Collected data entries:
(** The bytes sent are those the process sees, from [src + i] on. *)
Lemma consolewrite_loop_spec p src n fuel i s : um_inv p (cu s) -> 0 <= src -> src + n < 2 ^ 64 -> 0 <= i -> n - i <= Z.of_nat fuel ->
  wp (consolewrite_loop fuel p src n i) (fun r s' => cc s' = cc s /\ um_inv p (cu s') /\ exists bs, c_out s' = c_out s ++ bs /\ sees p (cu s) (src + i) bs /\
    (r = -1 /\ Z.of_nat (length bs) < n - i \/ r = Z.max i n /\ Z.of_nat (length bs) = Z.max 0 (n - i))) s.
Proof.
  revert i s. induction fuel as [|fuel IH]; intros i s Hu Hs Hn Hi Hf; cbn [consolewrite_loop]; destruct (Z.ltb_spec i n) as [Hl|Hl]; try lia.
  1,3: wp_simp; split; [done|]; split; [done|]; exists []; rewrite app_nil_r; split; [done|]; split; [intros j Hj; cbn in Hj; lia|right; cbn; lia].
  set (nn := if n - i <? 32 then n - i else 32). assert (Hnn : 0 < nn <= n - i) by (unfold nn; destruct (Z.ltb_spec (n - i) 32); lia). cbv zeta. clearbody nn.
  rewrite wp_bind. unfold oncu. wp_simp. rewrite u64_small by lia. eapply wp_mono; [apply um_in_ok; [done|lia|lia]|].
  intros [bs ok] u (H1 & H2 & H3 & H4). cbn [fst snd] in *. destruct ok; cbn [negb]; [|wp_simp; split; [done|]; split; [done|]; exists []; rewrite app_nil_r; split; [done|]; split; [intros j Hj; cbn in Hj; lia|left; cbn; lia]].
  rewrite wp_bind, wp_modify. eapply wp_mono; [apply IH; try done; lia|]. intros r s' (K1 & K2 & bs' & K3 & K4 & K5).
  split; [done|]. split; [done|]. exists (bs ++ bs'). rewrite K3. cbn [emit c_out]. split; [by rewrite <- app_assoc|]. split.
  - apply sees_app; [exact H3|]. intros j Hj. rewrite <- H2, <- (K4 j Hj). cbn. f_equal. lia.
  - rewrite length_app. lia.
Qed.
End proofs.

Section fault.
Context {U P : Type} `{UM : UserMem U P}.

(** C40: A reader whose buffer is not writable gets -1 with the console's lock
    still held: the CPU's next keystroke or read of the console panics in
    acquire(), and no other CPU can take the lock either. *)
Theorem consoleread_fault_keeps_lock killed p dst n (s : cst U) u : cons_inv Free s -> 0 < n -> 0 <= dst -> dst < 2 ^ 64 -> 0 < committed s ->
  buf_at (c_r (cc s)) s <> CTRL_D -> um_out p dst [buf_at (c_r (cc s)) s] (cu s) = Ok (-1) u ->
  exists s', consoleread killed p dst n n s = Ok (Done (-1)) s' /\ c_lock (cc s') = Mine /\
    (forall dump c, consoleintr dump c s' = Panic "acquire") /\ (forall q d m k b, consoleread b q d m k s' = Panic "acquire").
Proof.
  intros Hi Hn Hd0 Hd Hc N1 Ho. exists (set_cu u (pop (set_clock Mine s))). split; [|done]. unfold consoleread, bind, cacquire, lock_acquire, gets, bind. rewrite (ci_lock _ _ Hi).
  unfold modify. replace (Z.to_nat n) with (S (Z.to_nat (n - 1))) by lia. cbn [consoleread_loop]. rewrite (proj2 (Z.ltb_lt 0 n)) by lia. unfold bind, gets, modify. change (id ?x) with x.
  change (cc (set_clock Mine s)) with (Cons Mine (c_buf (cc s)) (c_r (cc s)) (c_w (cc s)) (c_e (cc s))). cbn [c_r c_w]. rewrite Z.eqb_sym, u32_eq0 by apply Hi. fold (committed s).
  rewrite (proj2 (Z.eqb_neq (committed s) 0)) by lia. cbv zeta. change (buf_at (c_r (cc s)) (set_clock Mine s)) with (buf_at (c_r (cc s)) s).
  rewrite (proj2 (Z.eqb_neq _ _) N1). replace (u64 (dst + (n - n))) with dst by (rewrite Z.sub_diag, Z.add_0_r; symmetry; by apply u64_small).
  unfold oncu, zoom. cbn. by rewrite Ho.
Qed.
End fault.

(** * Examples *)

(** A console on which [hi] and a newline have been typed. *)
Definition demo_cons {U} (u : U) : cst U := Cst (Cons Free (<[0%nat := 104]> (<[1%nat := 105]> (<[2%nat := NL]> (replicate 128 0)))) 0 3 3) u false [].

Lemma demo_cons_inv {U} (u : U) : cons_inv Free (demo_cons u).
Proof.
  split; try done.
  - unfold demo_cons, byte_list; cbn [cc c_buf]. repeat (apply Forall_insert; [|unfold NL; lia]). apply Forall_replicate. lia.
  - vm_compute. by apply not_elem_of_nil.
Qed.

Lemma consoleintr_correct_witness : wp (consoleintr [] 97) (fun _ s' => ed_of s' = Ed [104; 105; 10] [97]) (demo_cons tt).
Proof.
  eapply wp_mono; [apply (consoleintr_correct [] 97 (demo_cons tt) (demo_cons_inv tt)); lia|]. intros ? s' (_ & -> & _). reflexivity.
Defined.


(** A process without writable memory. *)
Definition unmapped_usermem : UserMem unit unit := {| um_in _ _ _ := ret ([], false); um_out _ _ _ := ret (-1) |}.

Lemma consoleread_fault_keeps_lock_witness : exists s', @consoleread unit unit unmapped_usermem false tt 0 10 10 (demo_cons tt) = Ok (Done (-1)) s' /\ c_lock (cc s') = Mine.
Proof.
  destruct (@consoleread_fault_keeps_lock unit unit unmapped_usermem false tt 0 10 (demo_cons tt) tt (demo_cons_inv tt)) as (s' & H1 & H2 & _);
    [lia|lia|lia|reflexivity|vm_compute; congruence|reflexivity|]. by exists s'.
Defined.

--

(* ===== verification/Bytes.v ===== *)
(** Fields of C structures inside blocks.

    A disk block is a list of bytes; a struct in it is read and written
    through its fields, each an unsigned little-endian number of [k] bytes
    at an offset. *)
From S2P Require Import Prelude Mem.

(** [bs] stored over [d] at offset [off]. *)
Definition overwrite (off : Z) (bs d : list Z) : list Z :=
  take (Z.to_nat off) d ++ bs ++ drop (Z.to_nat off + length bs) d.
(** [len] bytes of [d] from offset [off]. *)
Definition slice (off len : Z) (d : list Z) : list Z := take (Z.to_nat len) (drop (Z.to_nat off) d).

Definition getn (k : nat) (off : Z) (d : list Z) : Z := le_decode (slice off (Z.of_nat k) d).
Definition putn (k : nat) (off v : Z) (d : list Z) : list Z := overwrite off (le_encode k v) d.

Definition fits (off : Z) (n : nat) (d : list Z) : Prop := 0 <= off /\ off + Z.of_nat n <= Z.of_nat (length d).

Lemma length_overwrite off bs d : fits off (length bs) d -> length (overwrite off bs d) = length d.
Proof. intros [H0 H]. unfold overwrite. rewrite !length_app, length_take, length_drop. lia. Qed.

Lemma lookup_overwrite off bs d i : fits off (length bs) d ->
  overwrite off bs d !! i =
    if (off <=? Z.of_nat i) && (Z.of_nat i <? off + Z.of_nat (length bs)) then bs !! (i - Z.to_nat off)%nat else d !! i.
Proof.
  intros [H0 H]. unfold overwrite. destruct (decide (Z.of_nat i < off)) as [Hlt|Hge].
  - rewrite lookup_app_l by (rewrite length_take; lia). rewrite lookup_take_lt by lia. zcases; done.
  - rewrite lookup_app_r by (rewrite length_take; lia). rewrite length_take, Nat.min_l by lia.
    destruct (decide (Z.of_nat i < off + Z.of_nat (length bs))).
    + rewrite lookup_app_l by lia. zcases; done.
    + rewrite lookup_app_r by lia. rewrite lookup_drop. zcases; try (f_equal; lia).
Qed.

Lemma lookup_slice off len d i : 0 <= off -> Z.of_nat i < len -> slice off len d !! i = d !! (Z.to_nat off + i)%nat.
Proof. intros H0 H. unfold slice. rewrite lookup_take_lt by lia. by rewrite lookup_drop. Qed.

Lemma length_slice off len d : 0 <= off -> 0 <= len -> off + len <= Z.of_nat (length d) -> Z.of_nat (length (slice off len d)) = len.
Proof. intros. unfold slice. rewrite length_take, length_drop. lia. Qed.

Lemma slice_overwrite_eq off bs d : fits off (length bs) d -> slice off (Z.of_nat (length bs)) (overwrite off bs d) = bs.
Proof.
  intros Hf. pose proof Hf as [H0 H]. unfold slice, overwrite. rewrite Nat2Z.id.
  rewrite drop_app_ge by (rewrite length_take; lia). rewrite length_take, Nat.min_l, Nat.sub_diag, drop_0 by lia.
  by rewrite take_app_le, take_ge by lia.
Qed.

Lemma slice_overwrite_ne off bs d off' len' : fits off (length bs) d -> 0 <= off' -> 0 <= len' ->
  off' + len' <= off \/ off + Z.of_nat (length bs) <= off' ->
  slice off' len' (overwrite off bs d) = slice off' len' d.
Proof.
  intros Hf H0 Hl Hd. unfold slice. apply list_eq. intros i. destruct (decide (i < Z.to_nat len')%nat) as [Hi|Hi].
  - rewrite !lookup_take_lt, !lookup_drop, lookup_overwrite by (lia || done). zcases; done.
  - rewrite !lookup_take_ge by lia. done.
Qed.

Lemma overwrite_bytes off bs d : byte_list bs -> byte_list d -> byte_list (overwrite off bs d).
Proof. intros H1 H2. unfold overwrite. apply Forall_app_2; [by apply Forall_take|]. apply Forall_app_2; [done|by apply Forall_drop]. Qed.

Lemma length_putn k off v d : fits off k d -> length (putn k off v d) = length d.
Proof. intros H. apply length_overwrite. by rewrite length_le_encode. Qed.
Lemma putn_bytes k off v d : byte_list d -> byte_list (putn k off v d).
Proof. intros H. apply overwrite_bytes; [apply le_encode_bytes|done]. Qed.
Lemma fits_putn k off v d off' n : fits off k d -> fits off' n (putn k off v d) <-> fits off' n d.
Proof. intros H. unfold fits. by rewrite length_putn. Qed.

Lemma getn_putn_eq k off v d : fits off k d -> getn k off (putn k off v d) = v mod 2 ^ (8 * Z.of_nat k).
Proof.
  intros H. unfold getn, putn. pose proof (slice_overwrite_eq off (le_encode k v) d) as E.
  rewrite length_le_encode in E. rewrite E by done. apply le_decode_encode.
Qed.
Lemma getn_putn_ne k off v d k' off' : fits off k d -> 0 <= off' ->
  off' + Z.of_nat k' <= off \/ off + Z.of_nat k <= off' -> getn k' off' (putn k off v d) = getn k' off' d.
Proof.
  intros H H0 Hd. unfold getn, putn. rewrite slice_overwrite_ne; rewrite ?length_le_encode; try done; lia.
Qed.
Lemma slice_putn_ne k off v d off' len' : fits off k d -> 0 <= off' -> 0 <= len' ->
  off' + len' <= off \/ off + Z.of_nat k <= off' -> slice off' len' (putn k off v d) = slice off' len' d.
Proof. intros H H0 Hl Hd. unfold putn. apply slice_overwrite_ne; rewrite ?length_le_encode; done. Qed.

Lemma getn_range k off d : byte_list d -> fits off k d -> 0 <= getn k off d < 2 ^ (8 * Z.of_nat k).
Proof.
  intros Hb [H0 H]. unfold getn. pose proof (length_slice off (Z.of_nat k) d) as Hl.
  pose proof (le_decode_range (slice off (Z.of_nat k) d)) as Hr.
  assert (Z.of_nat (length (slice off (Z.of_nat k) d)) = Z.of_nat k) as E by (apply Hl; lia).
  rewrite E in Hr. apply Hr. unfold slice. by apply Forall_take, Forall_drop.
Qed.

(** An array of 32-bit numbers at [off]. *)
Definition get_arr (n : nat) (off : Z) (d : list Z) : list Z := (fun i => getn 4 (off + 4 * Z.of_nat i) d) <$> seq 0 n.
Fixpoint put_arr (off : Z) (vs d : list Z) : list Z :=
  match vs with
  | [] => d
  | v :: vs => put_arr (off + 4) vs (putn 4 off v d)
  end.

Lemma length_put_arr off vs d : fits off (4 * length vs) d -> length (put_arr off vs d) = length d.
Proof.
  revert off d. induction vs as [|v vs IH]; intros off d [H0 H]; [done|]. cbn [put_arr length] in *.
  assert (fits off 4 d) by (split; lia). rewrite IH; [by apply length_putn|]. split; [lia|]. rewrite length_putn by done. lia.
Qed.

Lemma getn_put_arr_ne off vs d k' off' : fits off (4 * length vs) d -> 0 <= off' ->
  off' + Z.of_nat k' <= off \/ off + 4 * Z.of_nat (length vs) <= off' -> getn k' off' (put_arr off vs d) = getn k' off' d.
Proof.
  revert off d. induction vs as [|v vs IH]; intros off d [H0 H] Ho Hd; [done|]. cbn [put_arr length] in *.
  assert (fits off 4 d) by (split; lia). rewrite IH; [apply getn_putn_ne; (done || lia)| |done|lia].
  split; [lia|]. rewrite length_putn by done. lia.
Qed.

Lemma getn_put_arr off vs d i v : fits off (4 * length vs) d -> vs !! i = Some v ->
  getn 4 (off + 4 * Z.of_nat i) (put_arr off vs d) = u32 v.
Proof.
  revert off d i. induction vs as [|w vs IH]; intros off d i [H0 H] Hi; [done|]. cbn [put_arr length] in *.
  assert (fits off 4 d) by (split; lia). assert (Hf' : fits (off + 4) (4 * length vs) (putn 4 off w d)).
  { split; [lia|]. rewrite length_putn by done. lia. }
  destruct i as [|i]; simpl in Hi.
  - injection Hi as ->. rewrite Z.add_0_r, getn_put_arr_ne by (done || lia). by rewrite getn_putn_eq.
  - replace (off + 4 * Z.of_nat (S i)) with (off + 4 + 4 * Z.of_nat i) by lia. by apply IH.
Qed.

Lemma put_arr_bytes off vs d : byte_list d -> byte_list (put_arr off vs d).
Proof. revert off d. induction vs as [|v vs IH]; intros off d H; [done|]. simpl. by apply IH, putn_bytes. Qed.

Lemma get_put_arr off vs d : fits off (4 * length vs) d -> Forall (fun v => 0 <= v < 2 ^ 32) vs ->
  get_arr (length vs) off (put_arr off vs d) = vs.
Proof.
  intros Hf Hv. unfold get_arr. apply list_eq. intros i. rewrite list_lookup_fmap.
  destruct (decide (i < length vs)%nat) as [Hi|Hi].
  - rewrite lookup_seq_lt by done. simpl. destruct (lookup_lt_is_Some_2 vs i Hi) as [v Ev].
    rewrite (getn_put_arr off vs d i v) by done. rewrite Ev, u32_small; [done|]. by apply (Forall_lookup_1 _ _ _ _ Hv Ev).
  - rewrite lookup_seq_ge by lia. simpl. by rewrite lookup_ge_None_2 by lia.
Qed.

...

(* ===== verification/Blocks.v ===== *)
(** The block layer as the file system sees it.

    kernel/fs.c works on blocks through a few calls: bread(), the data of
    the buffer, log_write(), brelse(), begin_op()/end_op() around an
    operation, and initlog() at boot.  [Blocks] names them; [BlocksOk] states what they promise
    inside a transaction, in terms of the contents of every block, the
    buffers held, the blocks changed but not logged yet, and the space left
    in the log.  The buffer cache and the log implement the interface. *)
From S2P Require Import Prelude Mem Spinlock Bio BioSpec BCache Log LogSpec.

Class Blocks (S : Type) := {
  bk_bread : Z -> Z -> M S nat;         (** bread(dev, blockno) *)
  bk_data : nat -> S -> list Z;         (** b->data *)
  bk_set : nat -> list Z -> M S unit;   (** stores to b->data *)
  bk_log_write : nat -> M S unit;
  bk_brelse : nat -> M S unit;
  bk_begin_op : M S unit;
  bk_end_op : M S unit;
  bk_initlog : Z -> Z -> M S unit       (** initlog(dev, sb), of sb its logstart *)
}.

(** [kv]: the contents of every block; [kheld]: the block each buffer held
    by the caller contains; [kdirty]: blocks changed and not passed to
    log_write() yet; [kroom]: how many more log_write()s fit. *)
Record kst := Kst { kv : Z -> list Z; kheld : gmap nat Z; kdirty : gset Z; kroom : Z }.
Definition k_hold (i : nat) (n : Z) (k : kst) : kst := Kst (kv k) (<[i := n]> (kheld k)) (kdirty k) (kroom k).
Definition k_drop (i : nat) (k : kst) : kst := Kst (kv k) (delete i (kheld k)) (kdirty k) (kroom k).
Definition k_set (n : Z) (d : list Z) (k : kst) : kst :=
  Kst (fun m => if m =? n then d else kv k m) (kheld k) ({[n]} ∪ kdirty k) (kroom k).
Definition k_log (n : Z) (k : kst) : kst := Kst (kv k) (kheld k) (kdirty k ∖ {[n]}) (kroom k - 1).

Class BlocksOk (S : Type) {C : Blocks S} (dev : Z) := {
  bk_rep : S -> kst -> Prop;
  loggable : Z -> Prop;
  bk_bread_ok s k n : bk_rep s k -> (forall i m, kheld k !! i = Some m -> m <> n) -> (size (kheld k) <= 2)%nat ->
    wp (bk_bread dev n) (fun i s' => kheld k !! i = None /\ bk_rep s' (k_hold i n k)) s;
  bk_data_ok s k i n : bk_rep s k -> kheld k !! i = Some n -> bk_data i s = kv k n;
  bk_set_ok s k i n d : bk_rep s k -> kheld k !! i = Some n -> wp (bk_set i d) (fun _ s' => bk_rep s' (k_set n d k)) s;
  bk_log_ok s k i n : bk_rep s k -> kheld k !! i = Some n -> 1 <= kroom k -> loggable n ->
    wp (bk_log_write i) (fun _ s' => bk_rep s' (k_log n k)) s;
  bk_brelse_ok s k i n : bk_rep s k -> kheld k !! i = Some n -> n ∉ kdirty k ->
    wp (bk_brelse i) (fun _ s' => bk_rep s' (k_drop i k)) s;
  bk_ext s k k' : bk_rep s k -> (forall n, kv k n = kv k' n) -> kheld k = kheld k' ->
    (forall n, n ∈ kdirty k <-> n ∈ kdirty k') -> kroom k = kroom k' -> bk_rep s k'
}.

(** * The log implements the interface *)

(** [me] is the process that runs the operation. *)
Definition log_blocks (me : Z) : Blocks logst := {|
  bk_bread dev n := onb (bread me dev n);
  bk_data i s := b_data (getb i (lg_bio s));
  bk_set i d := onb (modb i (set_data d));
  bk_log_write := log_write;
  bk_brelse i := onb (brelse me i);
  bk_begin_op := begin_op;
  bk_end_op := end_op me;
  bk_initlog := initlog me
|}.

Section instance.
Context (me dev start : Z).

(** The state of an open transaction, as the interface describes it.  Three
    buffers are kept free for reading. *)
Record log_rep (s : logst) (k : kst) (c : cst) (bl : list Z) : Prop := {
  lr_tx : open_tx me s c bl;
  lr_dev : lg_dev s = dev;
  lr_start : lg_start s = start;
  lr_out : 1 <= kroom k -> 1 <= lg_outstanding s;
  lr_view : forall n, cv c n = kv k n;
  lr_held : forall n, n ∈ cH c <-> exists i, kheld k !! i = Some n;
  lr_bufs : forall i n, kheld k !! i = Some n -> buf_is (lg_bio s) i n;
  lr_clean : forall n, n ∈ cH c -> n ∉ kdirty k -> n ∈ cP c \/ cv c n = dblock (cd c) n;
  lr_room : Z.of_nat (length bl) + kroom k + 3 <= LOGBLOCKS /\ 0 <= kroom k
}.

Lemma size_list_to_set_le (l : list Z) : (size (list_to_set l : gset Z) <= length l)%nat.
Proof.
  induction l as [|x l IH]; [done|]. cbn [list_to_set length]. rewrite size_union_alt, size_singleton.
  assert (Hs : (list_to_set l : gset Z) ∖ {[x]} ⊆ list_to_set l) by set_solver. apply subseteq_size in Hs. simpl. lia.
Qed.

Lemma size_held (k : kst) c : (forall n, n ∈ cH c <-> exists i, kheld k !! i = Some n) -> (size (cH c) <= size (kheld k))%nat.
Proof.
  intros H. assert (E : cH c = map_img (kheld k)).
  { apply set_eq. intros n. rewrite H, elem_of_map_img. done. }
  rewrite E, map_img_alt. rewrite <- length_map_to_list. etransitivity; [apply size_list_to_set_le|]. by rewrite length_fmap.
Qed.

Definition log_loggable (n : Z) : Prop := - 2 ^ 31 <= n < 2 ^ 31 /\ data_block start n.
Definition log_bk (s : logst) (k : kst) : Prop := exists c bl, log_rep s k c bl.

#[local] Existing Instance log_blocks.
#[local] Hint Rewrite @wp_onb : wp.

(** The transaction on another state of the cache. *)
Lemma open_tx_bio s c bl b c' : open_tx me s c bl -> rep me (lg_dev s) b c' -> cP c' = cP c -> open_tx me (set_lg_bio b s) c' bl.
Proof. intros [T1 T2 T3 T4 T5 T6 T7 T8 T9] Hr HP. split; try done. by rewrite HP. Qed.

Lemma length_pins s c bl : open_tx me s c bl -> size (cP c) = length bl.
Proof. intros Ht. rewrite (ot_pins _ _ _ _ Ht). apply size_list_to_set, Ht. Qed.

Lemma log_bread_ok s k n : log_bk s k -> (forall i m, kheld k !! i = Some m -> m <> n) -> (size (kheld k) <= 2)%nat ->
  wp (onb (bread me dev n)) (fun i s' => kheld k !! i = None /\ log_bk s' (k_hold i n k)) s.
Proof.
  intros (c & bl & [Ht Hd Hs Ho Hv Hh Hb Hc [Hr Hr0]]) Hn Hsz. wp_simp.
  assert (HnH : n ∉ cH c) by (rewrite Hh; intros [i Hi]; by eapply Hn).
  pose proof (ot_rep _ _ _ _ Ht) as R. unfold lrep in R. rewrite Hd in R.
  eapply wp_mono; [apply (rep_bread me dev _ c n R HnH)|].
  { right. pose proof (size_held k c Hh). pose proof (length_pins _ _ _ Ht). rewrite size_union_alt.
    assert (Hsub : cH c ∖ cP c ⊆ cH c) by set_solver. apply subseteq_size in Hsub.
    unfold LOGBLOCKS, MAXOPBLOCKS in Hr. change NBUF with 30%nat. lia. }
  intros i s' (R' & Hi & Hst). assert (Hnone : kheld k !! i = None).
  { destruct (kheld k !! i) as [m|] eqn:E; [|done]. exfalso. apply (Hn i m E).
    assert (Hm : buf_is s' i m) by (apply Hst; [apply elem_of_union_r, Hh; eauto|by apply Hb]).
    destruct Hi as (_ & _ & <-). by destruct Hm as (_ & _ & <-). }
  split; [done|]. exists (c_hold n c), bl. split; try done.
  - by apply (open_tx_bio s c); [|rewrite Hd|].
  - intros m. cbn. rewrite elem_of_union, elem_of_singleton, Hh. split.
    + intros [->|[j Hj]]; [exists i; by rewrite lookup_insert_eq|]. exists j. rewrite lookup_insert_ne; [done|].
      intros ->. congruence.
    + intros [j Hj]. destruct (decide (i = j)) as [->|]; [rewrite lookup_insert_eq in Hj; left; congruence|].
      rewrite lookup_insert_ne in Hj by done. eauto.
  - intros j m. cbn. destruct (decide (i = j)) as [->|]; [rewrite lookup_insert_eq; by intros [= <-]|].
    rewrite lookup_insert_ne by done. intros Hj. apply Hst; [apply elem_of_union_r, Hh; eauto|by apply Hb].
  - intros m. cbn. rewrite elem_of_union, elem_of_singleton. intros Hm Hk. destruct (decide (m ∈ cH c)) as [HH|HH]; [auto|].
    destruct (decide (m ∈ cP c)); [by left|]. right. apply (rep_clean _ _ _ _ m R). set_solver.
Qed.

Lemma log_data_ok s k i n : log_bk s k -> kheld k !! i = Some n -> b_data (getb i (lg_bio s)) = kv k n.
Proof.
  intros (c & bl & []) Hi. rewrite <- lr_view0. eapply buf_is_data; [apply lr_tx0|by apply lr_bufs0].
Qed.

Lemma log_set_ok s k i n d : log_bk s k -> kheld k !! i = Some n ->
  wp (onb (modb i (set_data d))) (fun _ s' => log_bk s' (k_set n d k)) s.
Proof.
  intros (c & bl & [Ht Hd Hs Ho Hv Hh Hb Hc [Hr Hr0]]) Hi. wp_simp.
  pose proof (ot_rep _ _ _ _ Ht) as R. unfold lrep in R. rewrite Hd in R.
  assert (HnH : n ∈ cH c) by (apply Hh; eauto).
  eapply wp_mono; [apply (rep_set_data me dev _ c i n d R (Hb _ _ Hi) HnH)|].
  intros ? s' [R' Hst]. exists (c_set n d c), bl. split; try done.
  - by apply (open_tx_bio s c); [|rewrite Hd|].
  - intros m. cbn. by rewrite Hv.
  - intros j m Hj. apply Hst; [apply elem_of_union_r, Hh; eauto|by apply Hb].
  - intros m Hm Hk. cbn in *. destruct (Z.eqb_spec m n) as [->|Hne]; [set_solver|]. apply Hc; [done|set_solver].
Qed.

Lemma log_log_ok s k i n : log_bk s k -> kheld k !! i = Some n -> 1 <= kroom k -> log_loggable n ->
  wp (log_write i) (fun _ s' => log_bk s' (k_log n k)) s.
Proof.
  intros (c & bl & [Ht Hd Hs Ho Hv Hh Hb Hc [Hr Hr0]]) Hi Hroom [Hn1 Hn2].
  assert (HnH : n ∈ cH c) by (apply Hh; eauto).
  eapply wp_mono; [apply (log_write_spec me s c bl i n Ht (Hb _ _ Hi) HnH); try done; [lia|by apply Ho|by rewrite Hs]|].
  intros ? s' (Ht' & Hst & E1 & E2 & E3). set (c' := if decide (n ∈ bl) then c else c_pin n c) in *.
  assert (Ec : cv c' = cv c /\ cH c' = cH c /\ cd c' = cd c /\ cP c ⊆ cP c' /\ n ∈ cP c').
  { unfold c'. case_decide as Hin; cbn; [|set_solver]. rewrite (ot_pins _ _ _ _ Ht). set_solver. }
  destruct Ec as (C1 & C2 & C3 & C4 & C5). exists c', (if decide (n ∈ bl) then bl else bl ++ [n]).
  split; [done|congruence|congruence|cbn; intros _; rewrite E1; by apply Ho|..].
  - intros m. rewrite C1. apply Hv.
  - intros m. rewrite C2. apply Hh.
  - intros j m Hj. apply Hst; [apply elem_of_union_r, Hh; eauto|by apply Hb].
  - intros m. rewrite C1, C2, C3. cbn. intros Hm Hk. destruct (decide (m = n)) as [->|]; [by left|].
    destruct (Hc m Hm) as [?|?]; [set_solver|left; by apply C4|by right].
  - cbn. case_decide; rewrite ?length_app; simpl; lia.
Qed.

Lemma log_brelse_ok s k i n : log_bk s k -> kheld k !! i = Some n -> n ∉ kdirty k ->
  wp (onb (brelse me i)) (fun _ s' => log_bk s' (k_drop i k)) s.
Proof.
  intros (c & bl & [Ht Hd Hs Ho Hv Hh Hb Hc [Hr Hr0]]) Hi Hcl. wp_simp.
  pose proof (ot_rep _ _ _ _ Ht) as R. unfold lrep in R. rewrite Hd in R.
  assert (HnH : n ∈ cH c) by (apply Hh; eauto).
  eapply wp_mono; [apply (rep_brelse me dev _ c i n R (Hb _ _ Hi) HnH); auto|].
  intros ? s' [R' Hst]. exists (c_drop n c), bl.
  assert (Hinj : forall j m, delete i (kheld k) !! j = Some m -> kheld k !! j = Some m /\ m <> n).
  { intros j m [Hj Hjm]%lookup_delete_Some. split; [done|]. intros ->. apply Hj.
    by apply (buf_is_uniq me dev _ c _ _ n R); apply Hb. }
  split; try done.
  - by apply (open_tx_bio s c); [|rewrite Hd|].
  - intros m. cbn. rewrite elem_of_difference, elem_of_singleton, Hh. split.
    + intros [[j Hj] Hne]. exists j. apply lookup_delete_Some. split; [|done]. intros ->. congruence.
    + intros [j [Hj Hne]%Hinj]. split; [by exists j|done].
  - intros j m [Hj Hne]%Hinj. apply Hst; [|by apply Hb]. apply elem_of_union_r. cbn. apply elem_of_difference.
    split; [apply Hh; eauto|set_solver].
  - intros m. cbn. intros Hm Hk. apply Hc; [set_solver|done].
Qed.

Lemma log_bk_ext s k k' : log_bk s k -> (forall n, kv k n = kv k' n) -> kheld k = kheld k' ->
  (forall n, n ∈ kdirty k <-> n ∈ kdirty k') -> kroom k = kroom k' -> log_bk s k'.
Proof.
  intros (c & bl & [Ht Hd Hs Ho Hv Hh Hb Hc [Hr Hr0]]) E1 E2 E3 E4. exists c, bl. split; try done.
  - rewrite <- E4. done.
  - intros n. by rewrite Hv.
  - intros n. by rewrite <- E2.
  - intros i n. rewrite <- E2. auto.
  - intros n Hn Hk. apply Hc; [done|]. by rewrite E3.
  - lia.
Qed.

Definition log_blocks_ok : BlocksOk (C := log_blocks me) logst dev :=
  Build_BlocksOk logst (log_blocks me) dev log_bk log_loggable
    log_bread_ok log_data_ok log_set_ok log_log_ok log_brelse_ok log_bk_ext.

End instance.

■ **TASK ITEM**
Return, unchanged, the run of lines above that opens with the line containing "Hn Hsz. wp_simp." and closes with the line containing "- intros m. cbn. rewrite elem_of_union, elem_of_singleton.". Include both.

■ **COMPLETED EXERCISE**
  intros (c & bl & [Ht Hd Hs Ho Hv Hh Hb Hc [Hr Hr0]]) Hn Hsz. wp_simp.
  assert (HnH : n ∉ cH c) by (rewrite Hh; intros [i Hi]; by eapply Hn).
  pose proof (ot_rep _ _ _ _ Ht) as R. unfold lrep in R. rewrite Hd in R.
  eapply wp_mono; [apply (rep_bread me dev _ c n R HnH)|].
  { right. pose proof (size_held k c Hh). pose proof (length_pins _ _ _ Ht). rewrite size_union_alt.
    assert (Hsub : cH c ∖ cP c ⊆ cH c) by set_solver. apply subseteq_size in Hsub.
    unfold LOGBLOCKS, MAXOPBLOCKS in Hr. change NBUF with 30%nat. lia. }
  intros i s' (R' & Hi & Hst). assert (Hnone : kheld k !! i = None).
  { destruct (kheld k !! i) as [m|] eqn:E; [|done]. exfalso. apply (Hn i m E).
    assert (Hm : buf_is s' i m) by (apply Hst; [apply elem_of_union_r, Hh; eauto|by apply Hb]).
    destruct Hi as (_ & _ & <-). by destruct Hm as (_ & _ & <-). }
  split; [done|]. exists (c_hold n c), bl. split; try done.
  - by apply (open_tx_bio s c); [|rewrite Hd|].
  - intros m. cbn. rewrite elem_of_union, elem_of_singleton, Hh. split.
    + intros [->|[j Hj]]; [exists i; by rewrite lookup_insert_eq|]. exists j. rewrite lookup_insert_ne; [done|].
      intros ->. congruence.
    + intros [j Hj]. destruct (decide (i = j)) as [->|]; [rewrite lookup_insert_eq in Hj; left; congruence|].
      rewrite lookup_insert_ne in Hj by done. eauto.
  - intros j m. cbn. destruct (decide (i = j)) as [->|]; [rewrite lookup_insert_eq; by intros [= <-]|].
    rewrite lookup_insert_ne by done. intros Hj. apply Hst; [apply elem_of_union_r, Hh; eauto|by apply Hb].
  - intros m. cbn. rewrite elem_of_union, elem_of_singleton. intros Hm Hk. destruct (decide (m ∈ cH c)) as [HH|HH]; [auto|].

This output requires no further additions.